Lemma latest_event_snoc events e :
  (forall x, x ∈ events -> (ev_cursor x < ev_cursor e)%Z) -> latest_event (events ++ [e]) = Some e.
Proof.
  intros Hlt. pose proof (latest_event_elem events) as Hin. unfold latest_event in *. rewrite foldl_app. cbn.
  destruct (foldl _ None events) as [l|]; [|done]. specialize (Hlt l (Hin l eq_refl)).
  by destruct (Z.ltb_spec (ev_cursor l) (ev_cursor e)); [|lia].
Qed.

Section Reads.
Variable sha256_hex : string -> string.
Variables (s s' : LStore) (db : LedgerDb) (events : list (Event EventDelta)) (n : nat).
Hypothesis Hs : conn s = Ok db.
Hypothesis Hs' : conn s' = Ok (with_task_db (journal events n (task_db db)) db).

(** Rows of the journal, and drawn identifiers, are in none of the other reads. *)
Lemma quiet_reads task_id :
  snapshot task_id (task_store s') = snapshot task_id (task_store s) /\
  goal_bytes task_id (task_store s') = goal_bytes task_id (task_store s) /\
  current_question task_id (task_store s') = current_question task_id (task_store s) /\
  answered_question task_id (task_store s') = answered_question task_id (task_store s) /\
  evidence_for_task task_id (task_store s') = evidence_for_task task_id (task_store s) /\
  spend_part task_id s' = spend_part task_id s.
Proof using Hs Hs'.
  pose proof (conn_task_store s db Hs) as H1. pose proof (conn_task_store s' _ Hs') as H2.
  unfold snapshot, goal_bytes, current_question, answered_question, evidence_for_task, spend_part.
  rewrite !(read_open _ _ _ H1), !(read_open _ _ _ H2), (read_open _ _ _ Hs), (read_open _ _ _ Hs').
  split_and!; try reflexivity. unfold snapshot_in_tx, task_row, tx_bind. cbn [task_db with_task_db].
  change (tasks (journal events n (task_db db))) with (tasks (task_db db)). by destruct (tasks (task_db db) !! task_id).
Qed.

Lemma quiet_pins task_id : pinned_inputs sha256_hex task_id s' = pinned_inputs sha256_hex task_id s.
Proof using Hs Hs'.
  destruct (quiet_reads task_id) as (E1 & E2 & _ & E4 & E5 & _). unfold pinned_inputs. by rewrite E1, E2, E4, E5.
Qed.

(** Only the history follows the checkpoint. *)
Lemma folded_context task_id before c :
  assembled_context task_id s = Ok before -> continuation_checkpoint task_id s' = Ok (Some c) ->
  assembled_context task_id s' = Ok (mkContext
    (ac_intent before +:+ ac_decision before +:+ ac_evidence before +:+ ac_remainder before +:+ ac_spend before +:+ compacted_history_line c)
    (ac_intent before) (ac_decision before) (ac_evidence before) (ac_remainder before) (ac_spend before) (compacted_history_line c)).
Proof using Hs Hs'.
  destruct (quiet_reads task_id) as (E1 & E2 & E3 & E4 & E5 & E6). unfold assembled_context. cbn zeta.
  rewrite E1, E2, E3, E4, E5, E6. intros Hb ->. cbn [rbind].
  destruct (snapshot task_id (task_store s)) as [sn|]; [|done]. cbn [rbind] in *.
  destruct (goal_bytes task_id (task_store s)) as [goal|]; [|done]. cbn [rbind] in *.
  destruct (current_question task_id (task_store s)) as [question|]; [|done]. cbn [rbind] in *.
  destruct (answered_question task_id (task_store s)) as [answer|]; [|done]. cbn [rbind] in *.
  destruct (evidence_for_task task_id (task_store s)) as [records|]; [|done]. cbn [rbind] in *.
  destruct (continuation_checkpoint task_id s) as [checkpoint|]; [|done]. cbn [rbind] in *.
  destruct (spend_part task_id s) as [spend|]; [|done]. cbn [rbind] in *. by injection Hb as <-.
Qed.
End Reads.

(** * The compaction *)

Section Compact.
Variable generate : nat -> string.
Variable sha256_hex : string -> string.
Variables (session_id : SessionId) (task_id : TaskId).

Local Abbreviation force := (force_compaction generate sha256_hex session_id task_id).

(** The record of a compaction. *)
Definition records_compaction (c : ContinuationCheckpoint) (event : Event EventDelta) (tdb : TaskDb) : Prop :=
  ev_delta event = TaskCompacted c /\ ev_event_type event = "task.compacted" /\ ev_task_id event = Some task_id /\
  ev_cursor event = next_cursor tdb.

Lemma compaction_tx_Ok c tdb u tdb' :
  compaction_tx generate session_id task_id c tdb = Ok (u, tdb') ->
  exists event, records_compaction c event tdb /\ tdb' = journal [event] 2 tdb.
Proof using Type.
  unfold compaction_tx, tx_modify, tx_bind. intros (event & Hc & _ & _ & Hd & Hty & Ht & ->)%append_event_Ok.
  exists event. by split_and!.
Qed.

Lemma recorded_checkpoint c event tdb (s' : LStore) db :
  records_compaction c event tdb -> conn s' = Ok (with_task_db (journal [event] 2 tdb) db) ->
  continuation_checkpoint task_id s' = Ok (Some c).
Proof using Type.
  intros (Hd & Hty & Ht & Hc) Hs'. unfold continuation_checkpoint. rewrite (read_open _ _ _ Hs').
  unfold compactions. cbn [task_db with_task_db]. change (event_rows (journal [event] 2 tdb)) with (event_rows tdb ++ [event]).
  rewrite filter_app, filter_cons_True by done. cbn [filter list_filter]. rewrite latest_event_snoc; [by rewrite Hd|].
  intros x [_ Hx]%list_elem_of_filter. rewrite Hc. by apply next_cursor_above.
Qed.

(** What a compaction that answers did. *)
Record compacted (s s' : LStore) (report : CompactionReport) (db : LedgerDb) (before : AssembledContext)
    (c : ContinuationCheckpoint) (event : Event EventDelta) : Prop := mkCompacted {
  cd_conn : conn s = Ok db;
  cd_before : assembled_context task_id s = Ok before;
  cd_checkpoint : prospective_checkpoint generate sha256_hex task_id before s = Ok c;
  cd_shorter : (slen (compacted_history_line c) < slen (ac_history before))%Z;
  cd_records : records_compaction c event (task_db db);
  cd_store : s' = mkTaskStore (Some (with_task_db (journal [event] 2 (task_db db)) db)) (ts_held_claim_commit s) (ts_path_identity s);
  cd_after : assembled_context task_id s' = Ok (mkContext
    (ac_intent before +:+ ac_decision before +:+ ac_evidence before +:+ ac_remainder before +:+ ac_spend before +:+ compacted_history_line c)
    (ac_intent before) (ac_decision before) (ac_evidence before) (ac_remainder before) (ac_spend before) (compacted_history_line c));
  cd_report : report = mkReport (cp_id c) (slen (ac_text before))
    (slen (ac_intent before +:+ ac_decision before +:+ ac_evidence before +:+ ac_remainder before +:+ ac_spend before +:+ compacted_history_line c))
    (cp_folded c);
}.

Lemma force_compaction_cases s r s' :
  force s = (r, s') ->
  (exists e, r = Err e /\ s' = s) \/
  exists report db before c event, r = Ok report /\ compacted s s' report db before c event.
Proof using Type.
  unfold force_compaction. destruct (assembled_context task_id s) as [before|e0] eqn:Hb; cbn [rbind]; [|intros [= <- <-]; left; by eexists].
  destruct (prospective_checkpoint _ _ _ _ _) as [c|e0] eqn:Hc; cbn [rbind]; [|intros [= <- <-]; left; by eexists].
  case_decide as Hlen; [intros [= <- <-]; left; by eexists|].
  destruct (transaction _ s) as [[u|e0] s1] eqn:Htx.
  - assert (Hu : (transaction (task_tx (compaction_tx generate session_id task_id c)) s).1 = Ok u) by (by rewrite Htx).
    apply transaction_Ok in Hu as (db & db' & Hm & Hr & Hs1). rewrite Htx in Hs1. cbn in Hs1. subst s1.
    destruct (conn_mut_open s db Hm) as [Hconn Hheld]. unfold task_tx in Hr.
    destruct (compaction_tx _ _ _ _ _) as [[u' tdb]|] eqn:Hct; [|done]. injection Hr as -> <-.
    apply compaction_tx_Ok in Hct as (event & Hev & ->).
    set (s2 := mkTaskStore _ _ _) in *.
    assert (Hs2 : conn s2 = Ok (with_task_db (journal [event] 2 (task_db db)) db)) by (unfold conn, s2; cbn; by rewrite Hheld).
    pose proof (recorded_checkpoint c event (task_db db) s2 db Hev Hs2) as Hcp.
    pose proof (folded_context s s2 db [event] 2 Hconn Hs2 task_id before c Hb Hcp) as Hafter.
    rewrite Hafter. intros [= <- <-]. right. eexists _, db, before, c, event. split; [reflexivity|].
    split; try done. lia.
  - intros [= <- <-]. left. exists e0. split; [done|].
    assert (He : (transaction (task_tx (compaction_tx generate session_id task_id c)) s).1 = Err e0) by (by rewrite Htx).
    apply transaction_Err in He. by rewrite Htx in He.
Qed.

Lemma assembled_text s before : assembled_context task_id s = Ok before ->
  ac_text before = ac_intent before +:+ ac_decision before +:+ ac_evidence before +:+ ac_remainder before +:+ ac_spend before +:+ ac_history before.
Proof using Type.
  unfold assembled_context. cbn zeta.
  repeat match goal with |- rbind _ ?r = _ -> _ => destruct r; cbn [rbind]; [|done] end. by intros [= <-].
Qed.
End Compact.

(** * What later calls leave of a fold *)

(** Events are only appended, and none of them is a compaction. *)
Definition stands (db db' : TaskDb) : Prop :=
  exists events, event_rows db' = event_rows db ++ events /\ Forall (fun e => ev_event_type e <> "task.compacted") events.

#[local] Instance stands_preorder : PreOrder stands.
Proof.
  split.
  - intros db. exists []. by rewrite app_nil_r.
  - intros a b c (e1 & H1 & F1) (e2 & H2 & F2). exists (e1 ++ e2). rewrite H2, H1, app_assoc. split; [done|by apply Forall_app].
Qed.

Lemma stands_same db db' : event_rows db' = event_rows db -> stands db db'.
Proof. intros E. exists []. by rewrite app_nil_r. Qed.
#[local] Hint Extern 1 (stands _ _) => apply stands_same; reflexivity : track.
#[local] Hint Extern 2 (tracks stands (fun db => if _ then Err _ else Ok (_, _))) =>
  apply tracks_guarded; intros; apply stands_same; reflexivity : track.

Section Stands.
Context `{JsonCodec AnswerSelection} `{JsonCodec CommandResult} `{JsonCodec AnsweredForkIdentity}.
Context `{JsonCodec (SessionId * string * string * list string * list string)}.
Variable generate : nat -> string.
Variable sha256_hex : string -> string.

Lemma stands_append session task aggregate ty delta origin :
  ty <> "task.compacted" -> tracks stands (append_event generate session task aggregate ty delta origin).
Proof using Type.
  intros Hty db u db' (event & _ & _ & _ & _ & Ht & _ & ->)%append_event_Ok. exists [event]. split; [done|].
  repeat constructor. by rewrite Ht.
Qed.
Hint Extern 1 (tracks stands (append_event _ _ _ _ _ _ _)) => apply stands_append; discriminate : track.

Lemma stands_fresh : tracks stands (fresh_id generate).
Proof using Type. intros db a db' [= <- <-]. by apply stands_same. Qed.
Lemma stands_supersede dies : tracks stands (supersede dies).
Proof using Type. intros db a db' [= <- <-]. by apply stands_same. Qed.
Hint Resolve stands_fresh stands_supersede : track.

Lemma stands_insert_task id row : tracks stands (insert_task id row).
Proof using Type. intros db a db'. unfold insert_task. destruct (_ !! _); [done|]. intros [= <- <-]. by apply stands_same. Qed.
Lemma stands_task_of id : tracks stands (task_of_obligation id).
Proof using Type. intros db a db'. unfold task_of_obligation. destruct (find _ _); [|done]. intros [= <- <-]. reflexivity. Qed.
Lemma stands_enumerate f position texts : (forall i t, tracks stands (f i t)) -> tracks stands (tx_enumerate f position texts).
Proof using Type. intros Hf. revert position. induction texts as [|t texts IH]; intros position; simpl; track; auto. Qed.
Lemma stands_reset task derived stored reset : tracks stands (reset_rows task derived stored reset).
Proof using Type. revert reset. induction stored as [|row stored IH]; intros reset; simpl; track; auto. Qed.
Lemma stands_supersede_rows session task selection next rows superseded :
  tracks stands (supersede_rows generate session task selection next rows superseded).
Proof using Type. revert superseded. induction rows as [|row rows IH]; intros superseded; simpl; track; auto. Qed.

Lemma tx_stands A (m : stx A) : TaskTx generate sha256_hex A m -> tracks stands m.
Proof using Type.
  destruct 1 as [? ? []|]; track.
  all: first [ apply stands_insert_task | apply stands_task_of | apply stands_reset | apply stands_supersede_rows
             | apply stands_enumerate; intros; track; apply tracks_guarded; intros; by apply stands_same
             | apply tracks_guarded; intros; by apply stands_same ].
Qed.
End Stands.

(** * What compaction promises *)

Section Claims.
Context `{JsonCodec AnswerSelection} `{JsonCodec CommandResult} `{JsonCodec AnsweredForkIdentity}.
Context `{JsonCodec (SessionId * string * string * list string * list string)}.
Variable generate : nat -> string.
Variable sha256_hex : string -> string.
^^^^
**REQUIRED ACTION**
An exact, complete copy of the lines above from the one with "(** What a compaction that answers did. *)" through the one with "- assert (Hu" is the whole answer.

**WRITTEN RESPONSE**
(** What a compaction that answers did. *)
Record compacted (s s' : LStore) (report : CompactionReport) (db : LedgerDb) (before : AssembledContext)
    (c : ContinuationCheckpoint) (event : Event EventDelta) : Prop := mkCompacted {
  cd_conn : conn s = Ok db;
  cd_before : assembled_context task_id s = Ok before;
  cd_checkpoint : prospective_checkpoint generate sha256_hex task_id before s = Ok c;
  cd_shorter : (slen (compacted_history_line c) < slen (ac_history before))%Z;
  cd_records : records_compaction c event (task_db db);
  cd_store : s' = mkTaskStore (Some (with_task_db (journal [event] 2 (task_db db)) db)) (ts_held_claim_commit s) (ts_path_identity s);
  cd_after : assembled_context task_id s' = Ok (mkContext
    (ac_intent before +:+ ac_decision before +:+ ac_evidence before +:+ ac_remainder before +:+ ac_spend before +:+ compacted_history_line c)
    (ac_intent before) (ac_decision before) (ac_evidence before) (ac_remainder before) (ac_spend before) (compacted_history_line c));
  cd_report : report = mkReport (cp_id c) (slen (ac_text before))
    (slen (ac_intent before +:+ ac_decision before +:+ ac_evidence before +:+ ac_remainder before +:+ ac_spend before +:+ compacted_history_line c))
    (cp_folded c);
}.

Lemma force_compaction_cases s r s' :
  force s = (r, s') ->
  (exists e, r = Err e /\ s' = s) \/
  exists report db before c event, r = Ok report /\ compacted s s' report db before c event.
Proof using Type.
  unfold force_compaction. destruct (assembled_context task_id s) as [before|e0] eqn:Hb; cbn [rbind]; [|intros [= <- <-]; left; by eexists].
  destruct (prospective_checkpoint _ _ _ _ _) as [c|e0] eqn:Hc; cbn [rbind]; [|intros [= <- <-]; left; by eexists].
  case_decide as Hlen; [intros [= <- <-]; left; by eexists|].
  destruct (transaction _ s) as [[u|e0] s1] eqn:Htx.
  - assert (Hu : (transaction (task_tx (compaction_tx generate session_id task_id c)) s).1 = Ok u) by (by rewrite Htx).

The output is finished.